## Instructions to follow
Transcribe all the entries that follow, leaving nothing out.

BEGIN

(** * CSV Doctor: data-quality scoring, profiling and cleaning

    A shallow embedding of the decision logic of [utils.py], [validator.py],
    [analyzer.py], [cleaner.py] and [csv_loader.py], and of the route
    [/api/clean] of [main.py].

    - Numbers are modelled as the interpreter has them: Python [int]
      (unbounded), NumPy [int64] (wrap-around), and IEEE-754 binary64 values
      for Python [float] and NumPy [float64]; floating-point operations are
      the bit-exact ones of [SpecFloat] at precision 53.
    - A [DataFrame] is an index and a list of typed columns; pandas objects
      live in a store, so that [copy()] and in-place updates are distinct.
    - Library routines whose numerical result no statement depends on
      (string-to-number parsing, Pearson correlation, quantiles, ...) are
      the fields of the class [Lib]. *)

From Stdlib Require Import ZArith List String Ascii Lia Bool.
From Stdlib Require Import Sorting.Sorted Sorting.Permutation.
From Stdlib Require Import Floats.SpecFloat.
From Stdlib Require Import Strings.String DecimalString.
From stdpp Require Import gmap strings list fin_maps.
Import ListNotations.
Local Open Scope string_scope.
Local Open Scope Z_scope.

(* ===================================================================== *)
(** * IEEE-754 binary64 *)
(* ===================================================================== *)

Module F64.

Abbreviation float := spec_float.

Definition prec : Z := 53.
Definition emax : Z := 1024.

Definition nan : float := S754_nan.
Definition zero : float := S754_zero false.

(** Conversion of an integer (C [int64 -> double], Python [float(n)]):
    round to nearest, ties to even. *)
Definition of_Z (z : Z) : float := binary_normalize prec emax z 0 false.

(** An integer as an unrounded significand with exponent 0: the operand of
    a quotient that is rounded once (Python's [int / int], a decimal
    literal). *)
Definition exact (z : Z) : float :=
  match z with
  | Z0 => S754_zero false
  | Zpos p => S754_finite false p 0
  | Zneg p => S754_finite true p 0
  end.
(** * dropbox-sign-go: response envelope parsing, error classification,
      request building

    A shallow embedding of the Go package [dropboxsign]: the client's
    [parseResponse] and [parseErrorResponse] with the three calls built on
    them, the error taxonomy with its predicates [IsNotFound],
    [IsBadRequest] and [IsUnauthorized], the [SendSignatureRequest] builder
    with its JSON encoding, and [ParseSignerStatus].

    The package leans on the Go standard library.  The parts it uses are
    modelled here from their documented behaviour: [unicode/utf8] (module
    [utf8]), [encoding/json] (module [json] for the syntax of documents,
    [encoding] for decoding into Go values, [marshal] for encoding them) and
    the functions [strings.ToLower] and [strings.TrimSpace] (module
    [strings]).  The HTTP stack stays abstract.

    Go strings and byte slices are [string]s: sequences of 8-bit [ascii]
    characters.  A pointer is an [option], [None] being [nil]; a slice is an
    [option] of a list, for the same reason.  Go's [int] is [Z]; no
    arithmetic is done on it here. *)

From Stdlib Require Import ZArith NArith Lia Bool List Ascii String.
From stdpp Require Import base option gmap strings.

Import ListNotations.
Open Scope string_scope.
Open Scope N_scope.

END

## Reply
(** * CSV Doctor: data-quality scoring, profiling and cleaning

    A shallow embedding of the decision logic of [utils.py], [validator.py],
    [analyzer.py], [cleaner.py] and [csv_loader.py], and of the route
    [/api/clean] of [main.py].

    - Numbers are modelled as the interpreter has them: Python [int]
      (unbounded), NumPy [int64] (wrap-around), and IEEE-754 binary64 values
      for Python [float] and NumPy [float64]; floating-point operations are
      the bit-exact ones of [SpecFloat] at precision 53.
    - A [DataFrame] is an index and a list of typed columns; pandas objects
      live in a store, so that [copy()] and in-place updates are distinct.
    - Library routines whose numerical result no statement depends on
      (string-to-number parsing, Pearson correlation, quantiles, ...) are
      the fields of the class [Lib]. *)

From Stdlib Require Import ZArith List String Ascii Lia Bool.
From Stdlib Require Import Sorting.Sorted Sorting.Permutation.
From Stdlib Require Import Floats.SpecFloat.
From Stdlib Require Import Strings.String DecimalString.
From stdpp Require Import gmap strings list fin_maps.
Import ListNotations.
Local Open Scope string_scope.
Local Open Scope Z_scope.

(* ===================================================================== *)
(** * IEEE-754 binary64 *)
(* ===================================================================== *)

Module F64.

Abbreviation float := spec_float.

Definition prec : Z := 53.
Definition emax : Z := 1024.

Definition nan : float := S754_nan.
Definition zero : float := S754_zero false.

(** Conversion of an integer (C [int64 -> double], Python [float(n)]):
    round to nearest, ties to even. *)
Definition of_Z (z : Z) : float := binary_normalize prec emax z 0 false.

(** An integer as an unrounded significand with exponent 0: the operand of
    a quotient that is rounded once (Python's [int / int], a decimal
    literal). *)
Definition exact (z : Z) : float :=
  match z with
  | Z0 => S754_zero false
  | Zpos p => S754_finite false p 0
  | Zneg p => S754_finite true p 0
  end.
(** * dropbox-sign-go: response envelope parsing, error classification,
      request building

    A shallow embedding of the Go package [dropboxsign]: the client's
    [parseResponse] and [parseErrorResponse] with the three calls built on
    them, the error taxonomy with its predicates [IsNotFound],
    [IsBadRequest] and [IsUnauthorized], the [SendSignatureRequest] builder
    with its JSON encoding, and [ParseSignerStatus].

    The package leans on the Go standard library.  The parts it uses are
    modelled here from their documented behaviour: [unicode/utf8] (module
    [utf8]), [encoding/json] (module [json] for the syntax of documents,
    [encoding] for decoding into Go values, [marshal] for encoding them) and
    the functions [strings.ToLower] and [strings.TrimSpace] (module
    [strings]).  The HTTP stack stays abstract.

    Go strings and byte slices are [string]s: sequences of 8-bit [ascii]
    characters.  A pointer is an [option], [None] being [nil]; a slice is an
    [option] of a list, for the same reason.  Go's [int] is [Z]; no
    arithmetic is done on it here. *)

From Stdlib Require Import ZArith NArith Lia Bool List Ascii String.
From stdpp Require Import base option gmap strings.

Import ListNotations.
Open Scope string_scope.
Open Scope N_scope.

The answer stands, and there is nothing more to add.